New section 113A of the Tax Administration Act 1994 allows taxpayers to correct minor errors made in income tax, fringe benefit tax, or goods and services tax returns, in the next subsequent return after discovering the error(s).
A minor error is defined as an error (or errors) that was caused by a clear mistake, simple oversight, or mistaken understanding on the taxpayer's part and that, for a single return, causes a total reduction in the resulting assessment of tax of $500 or less.
For the purpose of calculating the $500 reduction, errors the taxpayer may have for each income tax, fringe benefit tax, or goods and services tax returns are treated separately.
The new rule applies from 7 December 2009.

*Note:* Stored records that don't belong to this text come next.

(* ===== verification/MessageFacts.v ===== *)
(** What the wire format and the message bodies guarantee: serialisation stays
    inside its buffer and lays the fields out back to back, parsing inverts it,
    and a truncated or foreign record never reads out of bounds. *)
From S2P Require Import Prelude Property Message JsonInstance.
From Stdlib Require Import Lia ZifyBool.

(** *** Abstract layout *)
Definition encString (s : string) : bytes :=
  let bs := str_bytes s in
  let len := wrapU 32 (Z.of_nat (length bs)) in
  encLE 4 len ++ (if 0 <? len then take (Z.to_nat len) bs else []).

Definition encNums (h : Headers) : bytes :=
  encLE 8 (timestamp h) ++ encLE 8 (expiration h) ++ encLE 8 (deliveryTime h)
  ++ encLE 4 (priority h) ++ encLE 4 (deliveryCount h)
  ++ [byte.of_Z (bool_code (redelivered h))].

Definition encFixed (m : Message) : bytes :=
  [byte.of_Z 2] ++ encLE 8 (number m) ++ uuid m ++ [byte.of_Z (reliability_code (reliability m))].

Definition encTail (props data : bytes) : bytes :=
  let propsLen := wrapU 32 (Z.of_nat (length props)) in
  encLE 4 propsLen ++ (if 0 <? propsLen then take (Z.to_nat propsLen) props else []) ++ data.

Definition encStrings (h : Headers) : bytes :=
  encString (messageId h) ++ encString (replyTo h) ++ encString (correlationId h)
  ++ encString (jmsType h).

(** The 0x02 record of [m] with the given properties document and payload. *)
Definition wireOf (m : Message) (props data : bytes) : bytes :=
  encFixed m ++ encNums (jmsHeaders m) ++ encStrings (jmsHeaders m) ++ encTail props data.

(** A string the uint32 length field can describe. *)
Definition short (s : string) : Prop := inU 32 (Z.of_nat (length (str_bytes s))).

Record wf_headers (h : Headers) : Prop := {
  wf_timestamp : inS 64 (timestamp h);
  wf_expiration : inS 64 (expiration h);
  wf_deliveryTime : inS 64 (deliveryTime h);
  wf_priority : inS 32 (priority h);
  wf_deliveryCount : inS 32 (deliveryCount h);
  wf_messageId : short (messageId h);
  wf_replyTo : short (replyTo h);
  wf_correlationId : short (correlationId h);
  wf_jmsType : short (jmsType h)
}.

(** The ranges the C++ types of the members impose (strings below 4 GiB). *)
Record wf_message (m : Message) : Prop := {
  wf_number : inS 64 (number m);
  wf_uuid : length (uuid m) = 16%nat;
  wf_hdr : wf_headers (jmsHeaders m)
}.

#[export] Hint Resolve wf_timestamp wf_expiration wf_deliveryTime wf_priority wf_deliveryCount
  wf_messageId wf_replyTo wf_correlationId wf_jmsType wf_number wf_uuid wf_hdr : tmq.

(** *** Serialisation *)
Section Serialise.
Context {J : PocoJson}.

Lemma fills_writeString s : fills (writeString s) (encString s).
Proof. unfold writeString, encString. auto with tmq. Qed.

Lemma fills_when_data (data : bytes) :
  fills (when (negb (bool_decide (data = []))) (wput data)) data.
Proof.
  case_bool_decide; simpl.
  - subst. apply fills_ret.
  - apply fills_wput.
Qed.

Ltac fill_step :=
  match goal with
  | |- fills (mbind _ _) _ => simple apply fills_bind
  | |- fills (wput _) _ => simple apply fills_wput
  | |- fills (writeString _) _ => simple apply fills_writeString
  | |- fills (when (negb _) (wput _)) _ => simple apply fills_when_data
  | |- fills (when _ (wput _)) _ => simple apply fills_when; simple apply fills_wput
  end.

Lemma fills_toBytes m props data : fills (toBytes_fill m props data) (wireOf m props data).
Proof.
  unfold toBytes_fill, wireOf, encFixed, encNums, encStrings, encTail.
  rewrite <-!app_assoc.
  repeat fill_step.
Qed.

Lemma length_take_wrap (bs : bytes) :
  Nat.le (length (if 0 <? wrapU 32 (Z.of_nat (length bs))
                  then take (Z.to_nat (wrapU 32 (Z.of_nat (length bs)))) bs else []))
         (length bs).
Proof. case_match; rewrite ?length_take; simpl; lia. Qed.

Lemma take_wrap_short (bs : bytes) :
  inU 32 (Z.of_nat (length bs)) →
  (if 0 <? wrapU 32 (Z.of_nat (length bs))
   then take (Z.to_nat (wrapU 32 (Z.of_nat (length bs)))) bs else []) = bs.
Proof.
  intros H. rewrite wrapU_id by done. rewrite Nat2Z.id, firstn_all.
  destruct bs; [done|]. rewrite length_cons.
  by destruct (0 <? _) eqn:?; [|exfalso; lia].
Qed.

Lemma length_encString s : (length (encString s) <= 4 + length (str_bytes s))%nat.
Proof.
  unfold encString. rewrite length_app, length_encLE.
  pose proof (length_take_wrap (str_bytes s)). lia.
Qed.

Lemma encString_short s :
  short s → encString s = encLE 4 (Z.of_nat (length (str_bytes s))) ++ str_bytes s.
Proof. intros H. unfold encString. by rewrite take_wrap_short, wrapU_id. Qed.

Under the new rule, when a taxpayer identifies and realises they have made an error or errors caused by a clear mistake, simple oversight or mistaken understanding that results in an underpayment of tax of $500 or less, they no longer need to correct the return in which the mistake arose. Instead, the mistake can be rectified in the next return that is due after the discovery of the error, and the associated tax shortfall caused by the mistake paid along with any tax due from that subsequent return.
In these circumstances the new rule allows the taxpayer to correct the error in this manner. The taxpayer will not be required to specifically notify the Commissioner of the change made.

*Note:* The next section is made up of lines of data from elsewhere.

(** LightweightSemaphore(initialCount), used by [n] threads. *)
Definition init (initial : Z) (n : nat) : config := (mkSem initial 0, replicate n (Idle 0)).
(** The number of threads, and of tokens at a time, that the widths of the code allow
    for: signal() passes the tokens to release on as an int. *)
Definition limit : Z := 2 ^ 31.
Definition evGiven (e : event) : Z := match e with Gave n => n | _ => 0 end.
Definition evTaken (e : event) : Z := match e with Took n => n | _ => 0 end.
(** The configurations that can be reached within that number, with what happened. *)
Inductive run (initial : Z) (n : nat) : list event → config → Prop :=
  | run_init : run initial n [] (init initial n)
  | run_step tr c i a c' e : run initial n tr c → exec i a c = Some (c', e) → count c.1 + evGiven e < limit →
      run initial n (tr ++ [e]) c'.

Fixpoint runSched (sched : list (nat * action)) (c : config) : option (config * list event) :=
  match sched with
  | [] => Some (c, [])
  | (i, a) :: sched => '(c', e) ← exec i a c; '(c'', es) ← runSched sched c'; Some (c'', e :: es)
  end.
(** availableApprox() *)
Definition availableApprox (s : sem) : Z := if 0 <? count s then count s else 0.
End Steps.

(** timed_wait(usecs): the absolute time sem_timedwait is given, as seconds and
    nanoseconds, from the clock's. *)
Definition deadline (sec nsec usecs : Z) : Z * Z :=
  let sec1 := sec + usecs `quot` 1000000 in
  let nsec1 := nsec + (usecs `rem` 1000000) * 1000 in
  if 1000000000 <=? nsec1 then (sec1 + 1, nsec1 - 1000000000) else (sec1, nsec1).
(** It is the clock's time later by [usecs], and well formed. *)
Lemma deadline_spec sec nsec usecs : 0 <= usecs → 0 <= nsec < 1000000000 →
  let d := deadline sec nsec usecs in
  d.1 * 1000000000 + d.2 = sec * 1000000000 + nsec + usecs * 1000 ∧ 0 <= d.2 < 1000000000.
Proof.
  intros Hu Hn. unfold deadline. pose proof (Z.quot_rem' usecs 1000000). pose proof (Z.rem_bound_pos usecs 1000000 Hu ltac:(lia)).
  destruct (_ <=? _) eqn:?; simpl; lia.
Qed.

ExampleAs a result of a computer inputting error, a taxpayer inadvertently omits a taxable fringe benefit provided to an employee in their FBT return for the quarter ended 31 June 2010. This results in an underpayment of FBT of $245 for this return. The taxpayer, upon discovering the error in August 2010, can now include the taxable fringe benefit in the FBT return for the quarter ended 30 September 2010 and pay the associated shortfall along with any tax due from that return.
It should be noted that Inland Revenue may review error adjustments when examining taxpayers' records, and may consider limited cases under the compliance and penalties provisions for lack of reasonable care (or more serious penalties if appropriate). An example is if a taxpayer makes a number of habitual adjustments to a number of return periods, or several similar adjustments in varying periods. Such a situation may fall outside the new rule.